III. KERANGKA PENDEKATAN STUDI
Proses pendidikan sangat memerlukan adanya hubungan timbal balik antara tiga unsur yang mempengaruhi keberlanjutan dan proses pendidikan anak
yaitu keluarga, masyarakat, dan lingkungan. Dalam hal ini anak merupakan posisi sentral yang sangat rentan untuk dipengaruhi oleh ketiga faktor tersebut.

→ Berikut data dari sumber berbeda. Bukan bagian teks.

(** ** Well-formed attempts *)

(** What the columns of an attempt say, by status: a queued attempt is
    untouched, a running one has started and has no outcome, a success has no
    error and every other outcome has one; outcomes have a finish time. *)
Definition run_wf (r : RunRow) : Prop :=
  (rr_status r = "queued" ∧ rr_started_at r = None ∧ rr_finished_at r = None ∧
     rr_error_code r = None ∧ rr_conversation_id r = None ∧ rr_phase r = None ∧ rr_revision r = 0) ∨
  (rr_status r = "running" ∧ is_Some (rr_started_at r) ∧ rr_finished_at r = None ∧
     rr_error_code r = None ∧ 0 < rr_revision r) ∨
  (rr_status r = "succeeded" ∧ is_Some (rr_started_at r) ∧ is_Some (rr_finished_at r) ∧
     rr_error_code r = None ∧ rr_error_message r = None) ∨
  (one_of (rr_status r) ["failed"; "blocked"; "aborted"] = true ∧ is_Some (rr_started_at r) ∧
     is_Some (rr_finished_at r) ∧ is_Some (rr_error_code r)) ∨
  (one_of (rr_status r) ["skipped"; "interrupted"] = true ∧ is_Some (rr_finished_at r) ∧ is_Some (rr_error_code r)).

Definition db_good (d : db) : Prop := db_ok d ∧ ∀ id r, db_runs d !! id = Some r → run_wf r.
Definition good_step (d d' : db) : Prop := db_good d → db_good d'.
#[export] Instance good_step_preorder : PreOrder good_step.
Proof. split; [by intros d H|]. intros d1 d2 d3 H1 H2 Hd. auto. Qed.

Lemma good_stmt st :
  always db_step (run_stmt st) →
  (∀ d n d', st d = Ok (n, d') → (∀ id r, db_runs d !! id = Some r → run_wf r) →
             ∀ id r, db_runs d' !! id = Some r → run_wf r) →
  always good_step (run_stmt st).
Proof.
  intros Hst Hwf d [Hd Hr]. specialize (Hst d Hd). unfold run_stmt in *.
  destruct (st d) as [[n d']|e] eqn:E; cbn in *; [|done].
  split; [by apply (dv_ok _ _ Hst)|by eapply Hwf].
Qed.

Lemma good_update_run id g f :
  always db_step (run_stmt (update_run id g f)) →
  (∀ r, g r = true → run_wf r → run_wf (f r)) →
  always good_step (run_stmt (update_run id g f)).
Proof.
  intros Hst Hf. apply good_stmt; [done|]. intros d n d' Hu Hr.
  apply update_run_Ok in Hu as [[_ ->]|(_ & r & Hlr & Hg & _ & _ & ->)]; [done|].
  intros i s. cbn. destruct (decide (i = id)) as [->|].
  - rewrite lookup_insert_eq. intros [= <-]. eauto.
  - rewrite lookup_insert_ne by done. apply Hr.
Qed.

Lemma good_update_job id g f :
  always db_step (run_stmt (update_job id g f)) → always good_step (run_stmt (update_job id g f)).
Proof.
  intros Hst. apply good_stmt; [done|]. intros d n d' Hu Hr.
  by apply update_job_Ok in Hu as [[_ ->]|(_ & r & _ & _ & _ & _ & ->)].
Qed.
(** Recovery at startup is total and complete: whenever the stored active
    attempts are readable, [markAllInterrupted] succeeds, turns exactly the
    queued and running attempts into interrupted ones with the restart error
    and the finish time, reports each of them once, and leaves every other
    attempt and every job alone; afterwards no job has an active attempt, so
    the next claim of any job is never refused or skipped because of them. *)
Lemma recovery_interrupts_every_active_attempt (R : Repository) (at_ : Z) (clock : jsval) d :
  db_ok d → is_timestamp at_ →
  (∀ id r, db_runs d !! id = Some r → is_active r = true → recoverable r) →
  ∃ states d', markAllInterrupted R (VNum (JInt at_)) clock d = (Ok states, d') ∧ db_ok d' ∧
    db_jobs d' = db_jobs d ∧
    (∀ id r, db_runs d !! id = Some r →
       db_runs d' !! id = Some (if is_active r then interrupted r at_ else r)) ∧
    (∀ id, db_runs d !! id = None → db_runs d' !! id = None) ∧
    (∀ job, sql_activeRun job d' = None) ∧
    (λ st : JobRunState, (rs_id st, rs_status st)) <$> states
      = (λ r, (rr_id r, Interrupted)) <$> sql_allActiveRuns d.
Proof.
  intros Hd Hat Hrec.
  destruct (interrupt_each_spec R (sql_allActiveRuns d) at_ d Hd Hat (allActiveRuns_NoDup d Hd))
    as (ss & d' & Hss & Hd' & Hjobs & Hin & Hout & Hids).
  { intros r [[id Hr] Ha]%allActiveRuns_spec. pose proof (runs_ok _ Hd _ _ Hr) as (Hid & _).
    rewrite Hid. eauto. }
  assert (Hold : ∀ id r, db_runs d !! id = Some r →
    db_runs d' !! id = Some (if is_active r then interrupted r at_ else r)).
  { intros id r Hr. destruct (runs_ok _ Hd _ _ Hr) as (Hid & _). destruct (is_active r) eqn:Ha.
    - rewrite <-Hid. apply Hin, allActiveRuns_spec. eauto.
    - rewrite Hout; [done|]. intros (r' & E & [[id' Hr'] Ha']%allActiveRuns_spec)%list_elem_of_fmap.
      destruct (runs_ok _ Hd _ _ Hr') as (Hid' & _). congruence. }
  assert (Hnew : ∀ id, db_runs d !! id = None → db_runs d' !! id = None).
  { intros id Hn. rewrite Hout; [done|]. intros (r' & E & [[id' Hr'] Ha']%allActiveRuns_spec)%list_elem_of_fmap.
    destruct (runs_ok _ Hd _ _ Hr') as (Hid' & _). congruence. }
  exists ss, d'. split_and!; try done.
  - unfold markAllInterrupted, given_now, mbind, M_bind, lift_result. rewrite requireTimestamp_JInt by done.
    unfold database, transaction, query. by rewrite Hss.
  - intros job. apply sql_activeRun_None. intros id r' Hr' _.
    destruct (db_runs d !! id) as [r|] eqn:Hr; [|rewrite Hnew in Hr'; done].
    rewrite (Hold _ _ Hr) in Hr'. injection Hr' as <-. by destruct (is_active r) eqn:Ha.
Qed.

Lemma recovery_interrupts_every_active_attempt_witness :
  ∃ states d', markAllInterrupted sample_repository (VNum (JInt 9000)) VUndefined sample_running = (Ok states, d') ∧
    sql_activeRun "j" d' = None.
Proof.
  destruct (recovery_interrupts_every_active_attempt sample_repository 9000 VUndefined sample_running
    (exec_all_ok sample_repository sample_calls sample_db (empty_db_ok _))) as (ss & d' & E & _ & _ & _ & _ & Hn & _).
  - vm_compute. split; discriminate.
  - intros id r Hr _. destruct (decide (id = "r")) as [->|Hne].
    + assert (Hr' := Hr). vm_compute in Hr'. injection Hr' as <-. split; [eexists|]; vm_compute; reflexivity.
    + exfalso. revert Hr. assert (E : db_runs sample_running = {["r" := default (MkRunRow "" "" None "" 0 None None "" None None None None None None None None None 0 0 0) (db_runs sample_running !! "r")]}) by (vm_compute; reflexivity).
      rewrite E, lookup_singleton_ne by congruence. discriminate.
  - exists ss, d'. split; [exact E|apply Hn].
Defined.
(* ===== verification/JobScheduler.v ===== *)
(** The scheduler of recurring jobs ([src/server/job-scheduler.ts]): startup
    recovery and catch-up, the wake timer, manual admission and shutdown, as
    programs over the repository, the runner, the clock and the timers. *)
From S2P Require Import Prelude Errors Jobs JobRepository Programs.
#[local] Open Scope string_scope. #[local] Open Scope Z_scope.

(** src/server/job-scheduler.ts:6-6 JOB_SCHEDULER_MAX_TIMER_DELAY_MS *)
Definition JOB_SCHEDULER_MAX_TIMER_DELAY_MS : Z := 2147000000.

(** A timer carries the generation its callback captured. *)
(** src/server/job-scheduler.ts:8-24 JobSchedulerRepositoryPort *)
Inductive port :=
| Clock
| MarkAllInterrupted (at_ : Z)
| ListEnabled
| ListDue (now : Z)
| ClaimStartupCatchUp (jobId : string) (startupAt : Z)
| ClaimDue (jobId : string) (now : Z)
| ClaimManual (jobId : string) (now : Z)
| Dispatch (claim : ClaimedJobRun)
| AwaitDispatch (claim : ClaimedJobRun)
| SetImmediate (claim : ClaimedJobRun)
| SetTimeout (delay : Z) (generation : Z)
| ClearTimeout (handle : nat)
| OnInternalError (error : thrown).

Definition port_answer (c : port) : Type :=
  match c with
  | Clock => jsnum
  | MarkAllInterrupted _ => result thrown unit
  | ListEnabled | ListDue _ => result thrown (list JobSummary)
  | ClaimStartupCatchUp _ _ | ClaimDue _ _ => result thrown (option ClaimedJobRun)
  | ClaimManual _ _ => result thrown ClaimedJobRun
  | Dispatch _ => result thrown unit
  | AwaitDispatch _ => result thrown JobRunState
  | SetTimeout _ _ => nat
  | SetImmediate _ | ClearTimeout _ | OnInternalError _ => unit
  end.

(** src/server/job-scheduler.ts:65-70 JobScheduler *)
Record Scheduler := {
  sc_timer : option nat;
  sc_running : bool;
  sc_closed : bool;
  sc_initialized : bool;
  sc_generation : Z;
  sc_startPromise : bool;
}.
Definition set_timer (t : option nat) (s : Scheduler) : Scheduler :=
  {| sc_timer := t; sc_running := sc_running s; sc_closed := sc_closed s;
     sc_initialized := sc_initialized s; sc_generation := sc_generation s; sc_startPromise := sc_startPromise s |}.
Definition set_running (r : bool) (s : Scheduler) : Scheduler :=
  {| sc_timer := sc_timer s; sc_running := r; sc_closed := sc_closed s;
     sc_initialized := sc_initialized s; sc_generation := sc_generation s; sc_startPromise := sc_startPromise s |}.
Definition set_closed (s : Scheduler) : Scheduler :=
  {| sc_timer := sc_timer s; sc_running := sc_running s; sc_closed := true;
     sc_initialized := sc_initialized s; sc_generation := sc_generation s; sc_startPromise := sc_startPromise s |}.
Definition set_initialized (s : Scheduler) : Scheduler :=
  {| sc_timer := sc_timer s; sc_running := sc_running s; sc_closed := sc_closed s;
     sc_initialized := true; sc_generation := sc_generation s; sc_startPromise := sc_startPromise s |}.
Definition next_generation (promise : bool) (s : Scheduler) : Scheduler :=
  {| sc_timer := sc_timer s; sc_running := sc_running s; sc_closed := sc_closed s;
     sc_initialized := sc_initialized s; sc_generation := sc_generation s + 1; sc_startPromise := promise |}.

(** src/server/job-scheduler.ts:65-70 initial *)
Definition new_scheduler : Scheduler :=
  {| sc_timer := None; sc_running := false; sc_closed := false; sc_initialized := false;
     sc_generation := 0; sc_startPromise := false |}.

(** The constructor's check of [maxTimerDelayMs]. *)
(** src/server/job-scheduler.ts:82-88 constructor *)
Definition valid_max_delay (maxTimerDelayMs : jsnum) : bool :=
  match maxTimerDelayMs with
  | JInt z => isSafeInteger z && (0 <? z) && (z <=? 2147483647)
  | JOther => false
  end.

(** No call suspends these functions while they hold variables. *)
#[export] Instance no_interference : Interference port unit Scheduler := λ _ _ s, s.
Notation sched := (Programs.stmt port_answer unit Scheduler unit thrown).
Notation call_ := (Programs.call_ (ans := port_answer) (W := unit) (S := Scheduler) (R := unit) (E := thrown))
  (only parsing).
Notation call_ok := (Programs.call_ok (ans := port_answer) (W := unit) (S := Scheduler) (R := unit) (E := thrown))
  (only parsing).
Definition get_s : sched Scheduler := get_.
Definition modify_s (f : Scheduler → Scheduler) : sched unit := modify_ f.

(** The foreign error is a RangeError. *)
(** src/server/job-scheduler.ts:35-41 safeNow *)
Definition safeNow : sched Z :=
  v ← call_ Clock;
  match v with
  | JInt z => if isSafeInteger z && (0 <=? z) then mret z
              else throw_ (Foreign None "Job scheduler clock must return a non-negative safe integer")
  | JOther => throw_ (Foreign None "Job scheduler clock must return a non-negative safe integer")
  end.

(** src/server/job-scheduler.ts:43-49 hasValidPersistedSchedule *)
Definition hasValidPersistedSchedule (job : JobSummary) : bool :=
  js_enabled job && negb (bool_decide (js_nextRunAt job = None))
  && negb (bool_decide (issue_code <$> js_configurationIssue job = Some JOB_INVALID)).

(** src/server/job-scheduler.ts:112-112 notDue *)
Definition not_due (now : Z) (job : JobSummary) : bool :=
  negb (hasValidPersistedSchedule job)
  || match js_nextRunAt job with Some n => now <? n | None => false end.

(** src/server/job-scheduler.ts:224-231 dispatch *)
Definition dispatch (claim : option ClaimedJobRun) : sched unit :=
  match claim with
  | None => mret tt
  | Some claim =>
      r ← call_ (Dispatch claim);
      match r with Ok _ => mret tt | Err error => call_ (OnInternalError error) end
  end.

(** The loop of [#claimDue]. *)
(** src/server/job-scheduler.ts:212-221 claimDueLoop *)
Fixpoint claim_each (due : list JobSummary) (now : Z) : sched unit :=
  match due with
  | [] => mret tt
  | job :: rest =>
      (if not_due now job then mret tt
       else
         r ← call_ (ClaimDue (js_id job) now);
         match r with
         | Ok claim => dispatch claim
         | Err error => if is_app_error JOB_INVALID error then mret tt else call_ (OnInternalError error)
         end);;
      claim_each rest now
  end.

(** src/server/job-scheduler.ts:209-222 claimDue *)
Definition claim_due (now : Z) : sched unit :=
  due ← call_ok (ListDue now) id;
  claim_each due now.

(** src/server/job-scheduler.ts:251-255 cancelTimer *)
Definition cancelTimer : sched unit :=
  s ← get_s;
  match sc_timer s with
  | None => mret tt
  | Some h => call_ (ClearTimeout h);; modify_s (set_timer None)
  end.

(** The nearest occurrence of the valid definitions. *)
(** src/server/job-scheduler.ts:238-242 nearest *)
Fixpoint nearest_of (jobs : list JobSummary) (nearest : option Z) : option Z :=
  match jobs with
  | [] => nearest
  | job :: rest =>
      nearest_of rest
        (if negb (hasValidPersistedSchedule job) then nearest
         else match js_nextRunAt job, nearest with
              | Some n, None => Some n
              | Some n, Some m => if n <? m then Some n else nearest
              | None, _ => nearest
              end)
  end.

Section scheduler.
Context (maxTimerDelayMs : Z).

(** src/server/job-scheduler.ts:233-249 arm *)
Definition arm : sched unit :=
  cancelTimer;;
  enabled ← call_ok ListEnabled id;
  match nearest_of enabled None with
  | None => mret tt
  | Some nearest =>
      now ← safeNow;
      let delay := Z.min maxTimerDelayMs (Z.max 0 (nearest - now)) in
      s ← get_s;
      h ← call_ (SetTimeout delay (sc_generation s));
      modify_s (set_timer (Some h))
  end.

Definition current (generation : Z) (s : Scheduler) : bool :=
  sc_running s && negb (sc_closed s) && (generation =? sc_generation s).

(** The startup catch-up loop. *)
(** src/server/job-scheduler.ts:111-119 catchUp *)
Fixpoint catch_up_each (enabled : list JobSummary) (startupAt : Z) : sched unit :=
  match enabled with
  | [] => mret tt
  | job :: rest =>
      (if not_due startupAt job then mret tt
       else
         r ← call_ (ClaimStartupCatchUp (js_id job) startupAt);
         match r with
         | Ok claim => dispatch claim
         | Err error => if is_app_error JOB_INVALID error then mret tt else throw_ error
         end);;
      catch_up_each rest startupAt
  end.

(** The microtask [start] schedules, *)
(** src/server/job-scheduler.ts:105-127 startTask *)
Definition start_task (generation : Z) : sched unit :=
  s ← get_s;
  if negb (current generation s) then mret tt
  else
    startupAt ← safeNow;
    s ← get_s;
    (if negb (sc_initialized s) then
       call_ok (MarkAllInterrupted startupAt) id;;
       enabled ← call_ok ListEnabled id;
       catch_up_each enabled startupAt;;
       modify_s set_initialized
     else
       now ← safeNow;
       claim_due now);;
    s ← get_s;
    if current generation s then arm else mret tt.

(** and the later one that handles its failure. *)
(** src/server/job-scheduler.ts:127-133 startFailed *)
Definition start_failed (generation : Z) (error : thrown) : sched unit :=
  s ← get_s;
  (if generation =? sc_generation s then modify_s (set_running false);; cancelTimer else mret tt);;
  throw_ error.

(** What [start] returns: a rejection, the running start, or a new one whose
    microtask is pending for the generation. *)
Inductive started := StartRejected (e : thrown) | StartJoined | StartNew (generation : Z).

(** src/server/job-scheduler.ts:99-104 start *)
Definition start (s : Scheduler) : started * Scheduler :=
  if sc_closed s then (StartRejected (app_error SHUTTING_DOWN), s)
  else if sc_running s then (StartJoined, s)
  else
    let s' := next_generation true (set_running true s) in
    (StartNew (sc_generation s'), s').

(** src/server/job-scheduler.ts:195-207 wake *)
Definition wake (generation : Z) : sched unit :=
  s ← get_s;
  if negb (current generation s) then mret tt
  else
    modify_s (set_timer None);;
    try_ (now ← safeNow; claim_due now) (λ error, call_ (OnInternalError error));;
    s ← get_s;
    if current generation s then try_ arm (λ error, call_ (OnInternalError error)) else mret tt.

(** src/server/job-scheduler.ts:165-172 refreshSchedule *)
Definition refreshSchedule : sched unit :=
  s ← get_s;
  if negb (sc_running s) || sc_closed s then mret tt
  else try_ arm (λ error, call_ (OnInternalError error)).

(** src/server/job-scheduler.ts:182-188 stop *)
Definition stop : sched unit :=
  s ← get_s;
  if negb (sc_running s) then mret tt
  else modify_s (λ s, next_generation false (set_running false s));; cancelTimer.

(** src/server/job-scheduler.ts:175-179 beginShutdown *)
Definition beginShutdown : sched unit :=
  s ← get_s;
  if sc_closed s then mret tt else stop;; modify_s set_closed.

(** src/server/job-scheduler.ts:257-259 assertAccepting *)
Definition assertAccepting : sched unit :=
  s ← get_s;
  if sc_closed s || negb (sc_running s) then throw_ (app_error SHUTTING_DOWN) else mret tt.

(** src/server/job-scheduler.ts:142-150 runNow *)
Definition runNow (jobId : string) : sched JobRunState :=
  assertAccepting;;
  now ← safeNow;
  claim ← call_ok (ClaimManual jobId now) id;
  state ← call_ok (AwaitDispatch claim) id;
  if bool_decide (rs_status (st_summary state) = Skipped)
     && bool_decide (rs_errorCode (st_summary state) = Some LIVE_RUNTIME_LIMIT)
  then throw_ (app_error LIVE_RUNTIME_LIMIT)
  else mret state.

(** src/server/job-scheduler.ts:157-162 runNowAccepted *)
Definition runNowAccepted (jobId : string) : sched JobRunState :=
  assertAccepting;;
  now ← safeNow;
  claim ← call_ok (ClaimManual jobId now) id;
  call_ (SetImmediate claim);;
  mret (claim_run claim).
End scheduler.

Penelitian ini mengkaji tentang faktor-faktor yang mempengaruhi keberlanjutan seorang anak dalam mengakses pendidikan untuk tercapainya mutu
anak yang diharapkan. Faktor-faktor tersebut terdiri dari beberapa bagian yaitu karakteristik sosial ekonomi orang tua nelayan, jenis layanan pendidikan, serta
ketersediaan informasi layanan pendidikan. Penelitian ini juga berusaha mencoba membantu merumuskan alternatif layanan pendidikan non-formal yang lebih
sesuai dengan kondisisituasi rumah tangga nelayan. Karakteristik sosial ekonomi orang tua nelayan yang akan dilihat dalam
penelitian ini adalah umur kepala keluarga dan ibu saat dilakukan wawancara, tingkat pendidikan yang berupa lama sekolah anggota keluarga dihitung dalam
jumlah tahun yang sudah dihabiskan anggota keluarga tersebut untuk bersekolah, pendapatan keluarga yang merupakan jumlah keseluruhan pendapatan keluarga
termasuk ayah, ibu dan anak serta anggota keluarga lain, besar keluarga yaitu banyaknya anggota keluarga dalam keluarga tersebut, persepsi terhadap
pendidikan, status usaha kepala keluarga serta nilai anak dalam keluarga yang terbagi berdasarkan jenis kelamin anak tersebut. Jenis layanan pendidikan terbagi
tiga yaitu layanan pendidikan formal, pendidikan non formal, dan pendidikan in- formal, tetapi yang termasuk dalam ruang lingkup penelitian hanya pendidikan
formal dan pendidikan non formal. Ketersediaan informasi dapat dilihat dari adanya media-media informasi mengenai layanan pendidikan yang dapat diakses
oleh rumah tangga perikanan dan intensitas keluarga nelayan dalam menggunakan media informasi tersebut.